TULSA -- A number of names appear on this year's primary ballot, but barring something unforeseen, the races come down to two men.
The race pits incumbent mayor Dewey Bartlett against Tulsa City Councilor and challenger G.T. Bynum.
Bartlett is seeking his third term as Tulsa's Mayor. Bartlett paints himself as the consistent and steady leader Tulsa needs in recent political ads.
Balancing the city's budget, economic development, job creation and the passage of the vision sales tax extension, which he called a cornerstone of his administration.
If you've watched the TV ads, you've seen Bartlett attack Bynum for his lobbying work. When it comes to the attacks, Bynum has defended his lobbying work, calling it a strength in negotiating and being able to work with different entities.
Bynum thinks Tulsa's growth has been far too slow.
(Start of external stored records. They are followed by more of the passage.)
(** * oslo_context.context: the request context and its thread-local registry

    A shallow embedding of [src/oslo_context/context.py] and the properties
    of its construction, export and lookup operations.

    Python values are an inductive type with Python's truthiness; dicts that
    are used as mappings are [gmap string value]; a dict whose iteration
    order is observed (the keyword arguments scanned by
    [get_context_from_function_and_args]) is an association list.
    [RequestContext] instances live in a heap and are named by their
    address, so that "the instance that was published" is told apart from an
    equal-looking one; [_request_store] has one slot per thread. *)

From Stdlib Require Import Ascii String.
From stdpp Require Import base option list strings gmap.

Open Scope string_scope.
#[local] Set Warnings "-register-all".

(** ** Python values, errors and builtins *)

Module Py.

(** Address of a [RequestContext] instance in the heap. *)
Definition ref := nat.

Inductive value : Type :=
| VNone
| VBool (b : bool)
| VInt (z : Z)
| VStr (s : string)
| VList (l : list value)
| VCtx (r : ref).

Inductive exn := TypeError | AttributeError | KeyError | ValueError.

Inductive result (A : Type) : Type :=
| Ok (a : A)
| Raise (e : exn).
Arguments Ok {A} a.
Arguments Raise {A} e.

#[global] Instance result_ret : MRet result := @Ok.
#[global] Instance result_bind : MBind result := λ A B f m,
  match m with Ok a => f a | Raise e => Raise e end.

(** [bool(v)]: [None], [False], [0], [''] and [[]] are false.  A
    [RequestContext] defines neither [__bool__] nor [__len__], so an
    instance is true. *)
Definition truthy (v : value) : bool :=
  match v with
  | VNone => false
  | VBool b => b
  | VInt z => negb (Z.eqb z 0)
  | VStr s => negb (String.eqb s "")
  | VList l => match l with [] => false | _ => true end
  | VCtx _ => true
  end.

(** [a or b] *)
Definition or_ (a b : value) : value := if truthy a then a else b.

(** [isinstance(v, RequestContext)] *)
Definition is_RequestContext (v : value) : bool :=
  match v with VCtx _ => true | _ => false end.

(** [d.get(k, dflt)] *)
Definition get (d : gmap string value) (k : string) (dflt : value) : value :=
  default dflt (d !! k).

(** [d.setdefault(k, v)], for its effect on [d]. *)
Definition setdefault (k : string) (v : value) (d : gmap string value)
  : gmap string value :=
  match d !! k with Some _ => d | None => <[k := v]> d end.

(** [d.update(other)]: the entries of [other] are stored into [d], replacing
    what [d] had under the same key. *)
Definition update (d other : gmap string value) : gmap string value :=
  other ∪ d.

(** A dict display [{k1: v1, ..., kn: vn}]: entries are stored left to
    right, a later one replacing an earlier one with the same key. *)
Definition mkdict (l : list (string * value)) : gmap string value :=
  foldl (λ d kv, <[kv.1 := kv.2]> d) ∅ l.

(** The value a keyword has in a call [f(k1=v1, ..., kn=vn)]. *)
Fixpoint assoc (k : string) (l : list (string * value)) : option value :=
  match l with
  | [] => None
  | (k', v) :: l' => if String.eqb k k' then Some v else assoc k l'
  end.

(** *** Strings

    A string is a [str] whose characters have codes below 256, as the
    native strings of a WSGI environment have; a character is its code.
    Case and whitespace are those of [str] on these characters. *)

(** [c.isupper()]: [A] to [Z], and the capital letters from code 192 to
    222, which leaves out the multiplication sign at 215. *)
Definition is_upper (c : ascii) : bool :=
  let n := nat_of_ascii c in
  (Nat.leb 65 n && Nat.leb n 90) ||
  (Nat.leb 192 n && Nat.leb n 222 && negb (Nat.eqb n 215)).

Definition lower_char (c : ascii) : ascii :=
  if is_upper c then ascii_of_nat (nat_of_ascii c + 32) else c.

(** [s.lower()] *)
Fixpoint lower (s : string) : string :=
  match s with
  | EmptyString => EmptyString
  | String c s' => String (lower_char c) (lower s')
  end.

(** [c.isspace()], the characters that [strip()] removes: the space, the
    controls 9 to 13 ([\t], [\n], [\v], [\f], [\r]), the separators 28 to
    31, the next-line control 133 and the no-break space 160. *)
Definition isspace (c : ascii) : bool :=
  let n := nat_of_ascii c in
  Nat.eqb n 32 ||
  (Nat.leb 9 n && Nat.leb n 13) ||
  (Nat.leb 28 n && Nat.leb n 31) ||
  Nat.eqb n 133 ||
  Nat.eqb n 160.

Fixpoint lstrip (s : string) : string :=
  match s with
  | EmptyString => EmptyString
  | String c s' => if isspace c then lstrip s' else s
  end.

Fixpoint rstrip (s : string) : string :=
  match s with
  | EmptyString => EmptyString
  | String c s' =>
      match rstrip s' with
      | EmptyString => if isspace c then EmptyString else String c EmptyString
      | r => String c r
      end
  end.

(** [s.strip()] *)
Definition strip (s : string) : string := rstrip (lstrip s).

(** [s.split(sep)] for a one-character separator: [n] occurrences of the
    separator give [n + 1] pieces, so [''.split(',')] is [['']]. *)
Fixpoint split (sep : ascii) (s : string) : list string :=
  match s with
  | EmptyString => [EmptyString]
  | String c s' =>
      if Ascii.eqb c sep then EmptyString :: split sep s'
      else match split sep s' with
           | p :: ps => String c p :: ps
           | [] => [String c EmptyString]
           end
  end.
In going after the Mayor, he often cited Oklahoma City's growth, which he says has outpaced Tulsa by a two to one margin.
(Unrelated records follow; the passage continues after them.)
(** * Session orchestrator of the game server ([src/master.ts])

    A shallow embedding of the [Master] class: the identity-store adapter
    ([dbGet], [dbSet]), the broadcast router ([broadcast]), respawn resolution
    ([tryRespawn]), the message dispatcher ([handleMSG]) and the access-code
    rotation ([randomizeAccess]), followed by the properties of the
    specification that concern them.

    Every handler is modelled as one atomic transition of the orchestrator's
    state (the specification assumes handlers run one at a time with respect
    to the shared registries). *)

From Stdlib Require Import ZArith QArith Qround Qpower Lia Lqa Ascii String.
From stdpp Require Import base option list sorting gmap strings.

Open Scope Z_scope.

(** ** JavaScript values *)

Module JS.

(** A JavaScript string is a sequence of UTF-16 code units; [length] counts
    code units, exactly as [String.prototype.length]. *)
Abbreviation jstring := (list N).

(** A string literal of the source, as a JavaScript string. *)
Definition jstr (s : string) : jstring :=
  Ascii.N_of_ascii <$> String.list_ascii_of_string s.

(** Values carried by a message payload or read from the identity store.
    Numbers are the integers the program works with (access codes, ids, time
    stamps); an object is known by its identity only. *)
Inductive jsval :=
  | JUndef
  | JNull
  | JBool (b : bool)
  | JNum (n : Z)
  | JStr (s : jstring)
  | JObj (o : nat).

#[global] Instance jsval_eq_dec : EqDecision jsval.
Proof. solve_decision. Defined.

(** ToBoolean, as applied by [!x], [x && y] and [if (x)]. *)
Definition truthy (v : jsval) : bool :=
  match v with
  | JUndef | JNull => false
  | JBool b => b
  | JNum n => negb (n =? 0)
  | JStr s => negb (bool_decide (s = []))
  | JObj _ => true
  end.

(** [typeof v == 'string']. *)
Definition is_string (v : jsval) : bool :=
  match v with JStr _ => true | _ => false end.

(** Property access on an object used as a record: a missing property reads
    as [undefined]. *)
Definition field (o : gmap string jsval) (k : string) : jsval :=
  default JUndef (o !! k).

(** White space and line terminators of ECMAScript (the characters removed by
    [trim] and skipped by [parseInt]). *)
Definition is_space (c : N) : bool :=
  ((9 <=? c) && (c <=? 13) || (c =? 32) || (c =? 160) || (c =? 5760)
   || (8192 <=? c) && (c <=? 8202) || (c =? 8232) || (c =? 8233)
   || (c =? 8239) || (c =? 8287) || (c =? 12288) || (c =? 65279))%N.

Fixpoint trimStart (s : jstring) : jstring :=
  match s with
  | c :: s' => if is_space c then trimStart s' else s
  | [] => []
  end.

(** [String.prototype.trim]. *)
Definition trim (s : jstring) : jstring :=
  reverse (trimStart (reverse (trimStart s))).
As a councilor, Bynum listed his accomplishments. Helping to establish veterans treatment courts, leading to the charge on the city's street program and economic development, including the push for water in the Arkansas River.
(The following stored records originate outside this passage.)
Lemma rows_no_marker text : contains marker text = false -> rows text = [].
Proof.
  intros H. unfold rows, re_split.
  rewrite split_no_marker by now apply contains_false.
  simpl. rewrite app_nil_r. now apply record_of_no_marker.
Qed.

(** X9. The text made from a document holds the marker exactly when the
    text of one of its pages does: the page headers and the blank lines
    between the pages add none. So a document without the marker on any
    page yields no row. *)
Theorem pdf_text_markers doc preserve_layout :
  contains marker (pdf_bytes_to_text doc preserve_layout)
  = existsb (fun page => contains marker (get_text preserve_layout page)) doc
  /\ (existsb (fun page => contains marker (get_text preserve_layout page)) doc
      = false ->
      parse_notes (pdf_bytes_to_text doc preserve_layout) = Ok []).
Proof.
  assert (H : contains marker (pdf_bytes_to_text doc preserve_layout)
              = existsb (fun page => contains marker (get_text preserve_layout page))
                        doc)
    by (rewrite pdf_text_pages; apply contains_pages).
  split; [exact H|]. intros Hn. rewrite parse_notes_rows. f_equal.
  apply rows_no_marker. now rewrite H.
Qed.

Lemma pdf_text_markers_witness :
  parse_notes
    (pdf_bytes_to_text
       [sample_page (py "Cover sheet"); sample_page (py "Cli");
        sample_page (py "ent: not a marker")] true)
  = Ok [].
Proof. apply (proj2 (pdf_text_markers _ true)). reflexivity. Defined.

Lemma cut_free_header n t : cut_free (page_header n) t.
Proof.
  assert (E : page_header n
              = (py "--- Page " ++ decimal (n + 1) ++ py " ---") ++ [10%N])
    by (unfold page_header, LF; now rewrite <- !app_assoc).
  assert (Hc : contains marker (page_header n) = false).
  { rewrite <- (app_nil_r (page_header n)). now rewrite contains_header. }
  rewrite E in *. now apply cut_free_closed; [exact not_in_marker_10|].
Qed.

Lemma rows_app a b :
  starts_with marker b = true -> rows (a ++ b) = rows a ++ rows b.
Proof.
  intros H. pose proof (parse_notes_app a b H) as E.
  rewrite parse_notes_rows in E. now injection E.
Qed.

Lemma rows_trailing text w :
  forallb isspace w = true -> rows (text ++ w) = rows text.
Proof. intros H. unfold rows, re_split. now apply rows_trailing_space. Qed.

(** X10. For a document of one page the rows are those of the text of the
    page: the header in front and the blank line behind are not seen. *)
Theorem single_page_rows page preserve_layout :
  parse_notes (pdf_bytes_to_text [page] preserve_layout)
  = parse_notes (get_text preserve_layout page).
Proof.
  rewrite !parse_notes_rows, pdf_text_pages. f_equal.
  cbn [pages_text]. rewrite app_nil_r, page_chunk_header.
  rewrite (rows_skip_prefix _ _ (cut_free_header _ _)).
  now apply rows_trailing.
Qed.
Bynum and Bartlett are among a total of five candidates running for Tulsa Mayor. Tom McCay is also running as a Republican in the race. Candidate Paul Tay is the only Democrat running in the race and Lawrence Kirkpatrick identifies as an Independent.
If a candidate gets more than 50 percent of the vote, he'll be the next Mayor. If not, two candidates who together earn more than 50 percent square off in November's general election.